Meirage n'avait pas changé. Il reçut Roseline Duclavel avec son même sourire radieux, un beau soir de mai, alors que le soleil, à peine disparu, faisait aux montagnes familières leur couronne rose et mauve. Tout était calme, et vert, et frais, et intact.
Qu'on était loin du fracas des batailles, des ruines et des scènes sanglantes ! Combien ces hauteurs, dans leur sereine immobilité, semblaient prendre en pitié la folie et l'orgueil humains! Elles disaient avec un écrivain sacré et prophète ardent :

« Les peuples travaillent pour le feu. Les nations se fatiguent en vain » (Habakuk 2 : 13).

C'est l'impression qu'eut Roseline, à la sortie du train, en contemplant ce décor de beauté et de rêve. Puis, dans les bras de ses parents, elle goûta enfin ces joies du coeur dont la privation l'avait fait si cruellement souffrir. Et leur culte de famille, ce soir-là, fut un hymne de louange au Dieu miséricordieux qui les avait réunis, alors que tant de foyers étaient dans le deuil et l'épreuve.

La première visite de Roseline fut naturellement pour Mireille. Elle la trouva agitée et en pleurs. On avait, le jour même, reçu des nouvelles très inquiétantes d'Albert Vateau. En travaillant sur un malade gangrené, il s'était piqué avec sa lancette et empoisonné la main. L'infection avait gagné le bras et on craignait la nécessité d'une amputation. C'était son chirurgien lui-même qui écrivait à la famille; le malade demandait sa femme. Il était à l'hôpital à Paris.
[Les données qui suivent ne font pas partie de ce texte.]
(** ** The entries of an epoch extend the log *)

Lemma entries_range s ready l k :
  Forall ready_ok ready -> Forall (header_range s) ready -> Forall2 (entry_of s) (committed ready) l ->
  Forall seq_ok (history l k) /\ Forall (fun g => is_u32 (goi_message_count g)) l.
Proof.
  unfold committed, history. revert l. induction ready as [|p ready IH]; intros l Hok Hh He;
    [by apply Forall2_nil_inv_l in He as ->|].
  apply Forall_cons in Hok as [Hp Hok]. apply Forall_cons in Hh as [Hhp Hh].
  rewrite filter_cons in He. case_decide as Hc; [|by apply IH].
  apply Forall2_cons_inv_l in He as (g & l2 & (Hn & _ & _ & _ & Hs) & He & ->).
  destruct (IH l2 Hok Hh He) as [I1 I2]. destruct (Hp Hc) as (_ & Hu & _ & Hq).
  split; [|constructor; [by rewrite Hn|done]].
  rewrite filter_cons. case_decide; [|done]. rewrite fmap_cons. constructor; [|done].
  rewrite Hs. destruct (from_hold p) eqn:Ef; [done|]. by apply Hhp.
Qed.

(** What an epoch of the admitted batches [ready] did to the sessions. *)
Record epoch_entries (s s' : CSt) (ready : list PendingBatch5) (l' : list GOIEntry) : Prop := {
  ee_entries : Forall2 (entry_of s) (committed ready) l';
  ee_admitted : Forall (admitted (cs_table s)) ready;
  ee_ready : Forall ready_ok ready;
  ee_expected k : k <> 0 -> expected_at (cs_table s') k =
    Z.max (expected_at (cs_table s) k) (hist_next (seqs_of ready k));
}.

Lemma session_inv_append s s' l l' ready :
  session_inv s l -> epoch_entries s s' ready l' -> Forall (header_ok s) ready ->
  (forall k, StronglySorted Z.lt (seqs_of ready k)) -> session_inv s' (l ++ l').
Proof.
  intros [Hn Hf] [He Hadm Hok Hexp] Hh Hss.
  assert (forall k, history l' k = seqs_of ready k) as Hhist by (intros k; by apply (history_entries s)).
  split; intros k; rewrite history_app, Hhist.
  - intros Hk. rewrite hist_next_app, Hexp by done. specialize (Hn k Hk). lia.
  - apply StronglySorted_app_2; [|apply Hf|apply Hss]. intros x y Hx Hy. unfold seqs_of in Hy.
    apply list_elem_of_fmap in Hy as (p & -> & [(Hc & Hep & <-) Hp]%list_elem_of_filter).
    rewrite Forall_forall in Hadm, Hok. destruct (Hok p Hp Hc) as (_ & _ & Hu & _).
    destruct (Hadm p Hp Hc Hep) as (_ & _ & Hle).
    specialize (Hn _ (session_key_nonzero p Hu Hep)). apply hist_next_elem in Hx. lia.
Qed.

Lemma index_inv_append s s' l l' ready :
  index_inv s l -> epoch_entries s s' ready l' -> Forall (header_range s) ready ->
  extends_log (goi s) (goi s') l (l ++ l') ->
  tiles (Z.of_nat (length l)) (global_seq s) l' (global_seq s') ->
  global_batch_seq s' = Z.of_nat (length (l ++ l')) -> global_batch_seq s' <= kGOICapacity ->
  0 <= global_seq s' <= U64_MAX -> SessionTable.wf (cs_table s') -> active_ok (cs_table s') ->
  index_inv s' (l ++ l').
Proof.
  intros [H1 H2 H3 H4 H5 H6 H7 H8 H9 H10] [He Hadm Hok Hexp] Hh [Hl _] Hti Hb Hcap Hmax Hwf Hact.
  assert (forall k, Forall seq_ok (seqs_of ready k)) as Hq.
  { intros k. apply Forall_forall. intros y (p & -> & [(Hc & _) Hp]%list_elem_of_filter)%list_elem_of_fmap.
    rewrite Forall_forall in Hok. by apply (Hok p Hp Hc). }
  split; try done.
  - by apply Hl.
  - by eapply tiles_app.
  - intros k Hk. rewrite Hexp by done. specialize (H8 k Hk).
    pose proof (hist_next_limit _ (Hq k)). lia.
  - intros k. rewrite history_app. apply Forall_app. split; [done|]. by eapply entries_range.
  - apply Forall_app. split; [done|]. by eapply (entries_range s ready l' 0).
Qed.

Lemma commit_inv_append s s' l l' ready :
  commit_inv s l -> index_inv s' (l ++ l') -> epoch_entries s s' ready l' -> Forall (header_ok s) ready ->
  (forall k, StronglySorted Z.lt (seqs_of ready k)) -> extends_log (goi s) (goi s') l (l ++ l') ->
  commit_inv s' (l ++ l').
Proof.
  intros [Hi Hs Hl Hn] Hi' Hee Hh Hss [_ Hext].
  split; [done|by eapply session_inv_append|by apply Hext|]. intros k Hk.
  rewrite (ee_expected _ _ _ _ Hee k Hk), history_app, hist_next_app, Hn by done.
  by rewrite (history_entries s ready l' k Hh (ee_entries _ _ _ _ Hee)).
Qed.

(** [commit_reserved] on the ranges [CommitEpoch] reserves for [ready]. *)
Definition commit_ranges (s : CSt) (ready batch_list : list PendingBatch5) (contiguous : gmap Z Z)
    (seen : gset Z) (arrays : gmap Z Z * gmap Z Z) : CSt :=
  let num := Z.of_nat (length (committed ready)) in
  commit_reserved e (s <| global_batch_seq := global_batch_seq s + num |>
      <| global_seq := global_seq s + msgs ready |>) ready batch_list contiguous seen arrays
    (global_batch_seq s) (global_seq s) num.

Lemma commit_ranges_inv s ready batch_list contiguous seen arrays l :
  let s' := commit_ranges s ready batch_list contiguous seen arrays in
  index_inv s l -> Forall ready_ok ready -> Forall placed ready -> Forall (header_range s) ready ->
  Forall (admitted (cs_table s)) ready ->
  global_batch_seq s + Z.of_nat (length (committed ready)) <= kGOICapacity -> 0 <= msgs ready ->
  global_seq s + msgs ready <= U64_MAX ->
  exists l', index_inv s' (l ++ l') /\ epoch_entries s s' ready l' /\
    extends_log (goi s) (goi s') l (l ++ l') /\ cs_exhausted s' = cs_exhausted s /\
    forall k, k <> 0 -> durable_fenced (cs_table s') k = durable_fenced (cs_table s) k.
Proof.
  cbv zeta. intros Hinv Hok Hpl Hh Hadm Hcap Ht Hmax. unfold commit_ranges.
  set (s0 := s <| global_batch_seq := _ |> <| global_seq := _ |>).
  pose proof Hinv as [H1 H2 H3 H4 H5 H6 H7 H8 H9 H10].
  destruct (goi_fold ready s0 l (global_seq s) ∅ Hok Hpl) as (s1 & l' & tr' & Hrun & Hl & He & Hti & Hfr);
    [lia|lia|].
  exists l'. unfold commit_reserved, goi_loop. rewrite <- H2, Hrun. simpl fst.
  destruct (export_loop_frame e s1 (global_seq s) ready) as (Hf2 & _).
  set (s2 := export_loop e s1 (global_seq s) ready) in *. clearbody s2.
  set (m := meta_loop e s2 arrays contiguous ready).
  set (s3 := foldl (write_tinode m) s2 _). pose proof (write_tinode_frame m _ s2 : log_frame s2 s3) as Hf3.
  pose proof (credit_frame e m s3) as Hf4. set (s4 := credit_clients e m s3) in *. clearbody s3 s4.
  assert (log_frame s1 s4) as Hf14 by (eapply log_frame_trans; [exact Hf2|]; by eapply log_frame_trans).
  destruct Hf14 as (G1 & G2 & G3 & G4 & G5). destruct Hfr as (F1 & F2 & F3 & F4 & F5 & _).
  assert (cs_table s4 = cs_table s) as Ht4 by (rewrite G2; exact F2).
  destruct (publish_epoch s4 s2 ready arrays contiguous) as (t' & Hp & Hwf' & Hact' & Hexp);
    rewrite ?Ht4 in *; try done; [intros k Hk; by apply H8|].
  fold m in Hp. rewrite Hp. cbn [negb].
  set (s5 := s4 <| cs_table := t' |>) in *.
  match goal with |- context [AdvanceConsumedThroughForProcessedSlots e ?x ?a ?b ?c ?d] =>
    pose proof (Advance_frame e x a b c d) as Hf6;
    pose proof (FlushAccumulatedCV_frame e s5 (md_arrays m).1 (md_arrays m).2 (Some (md_seen m))) as Hf5;
    destruct (AdvanceConsumedThroughForProcessedSlots e x a b c d) as [cont s6]; simpl in Hf6 end.
  match goal with |- context [foldl (store_consumed cont) ?x ?y] =>
    pose proof (store_consumed_frame cont y x) as Hf8; set (s8 := foldl (store_consumed cont) x y) in * end.
  match goal with _ : context [EnqueueCompletedRange s6 ?a ?b] |- _ =>
    pose proof (Enqueue_frame s6 a b) as Hf7 end.
  assert (log_frame s5 s8) as Hf58.
  { eapply log_frame_trans; [exact Hf5|]. eapply log_frame_trans; [exact Hf6|]. by eapply log_frame_trans. }
  clearbody s8. destruct Hf58 as (K1 & K2 & K3 & K4 & K5).
  assert (epoch_entries s s8 ready l') as Hee
    by (split; [exact He|done|done|]; intros k Hk; rewrite K2; by apply Hexp).
  assert (extends_log (goi s) (goi s8) l (l ++ l')) as Hext by (rewrite K1; simpl; by rewrite G1).
  assert (global_batch_seq s8 = Z.of_nat (length (l ++ l')) /\ global_seq s8 = global_seq s + msgs ready)
    as [Hb8 Hs8].
  { rewrite K4, K5. simpl. rewrite G4, G5, F4, F5. simpl. split; [|done].
    rewrite length_app. apply Forall2_length in He. lia. }
  split; [|split; [exact Hee|split; [exact Hext|split; [rewrite K3; simpl; by rewrite G3, F3|]]]];
    [|intros k Hk; rewrite K2; by apply Hexp].
  apply (index_inv_append s s8 l l' ready); rewrite ?K2, ?Hs8; try done; [|lia].
  rewrite Hb8, length_app. apply Forall2_length in He. lia.
Qed.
La santé de Mireille était toujours médiocre. Ses angoisses continuelles l'avaient maintenue dans la nervosité et la faiblesse qui avaient succédé à la naissance de son fils. Les permissions de son mari n'étaient que l'occasion d'une nouvelle crise. Aussi cet appel d'Albert de venir près de lui la consterna. Elle avait conscience de ne jamais lui avoir aidé à porter le fardeau des circonstances, au contraire. Il l'avait toujours tendrement grondée de son manque de courage, mais avec une certaine amertume dans la voix. Elle l'avait bien compris : elle n'était pas restée à la hauteur de son rêve à lui.

Roseline conseilla vivement à son amie de ne pas tarder un instant de se rendre à l'appel de son mari. Ce fut elle qui l'accompagna à la gare et lui fit les dernières recommandations. Mais, une fois le train parti et 'revenue vers Mme Lenormand et Mme Vateau mère, elle ne leur cacha pas ses appréhensions. Elle avait vu deux cas comme celui d'Albert. Ils avaient fini, l'un par la mort, l'autre par l'amputation.

- Ah ! gémit la mère de Mireille, qu'avons-nous fait au Bon Dieu pour qu'il nous éprouve tant ?
- Sainte Vierge! murmura Mme Vateau en sanglotant et en se signant, rendez-le nous ! Je serai plus pieuse désormais ! Saint Joseph, priez pour nous !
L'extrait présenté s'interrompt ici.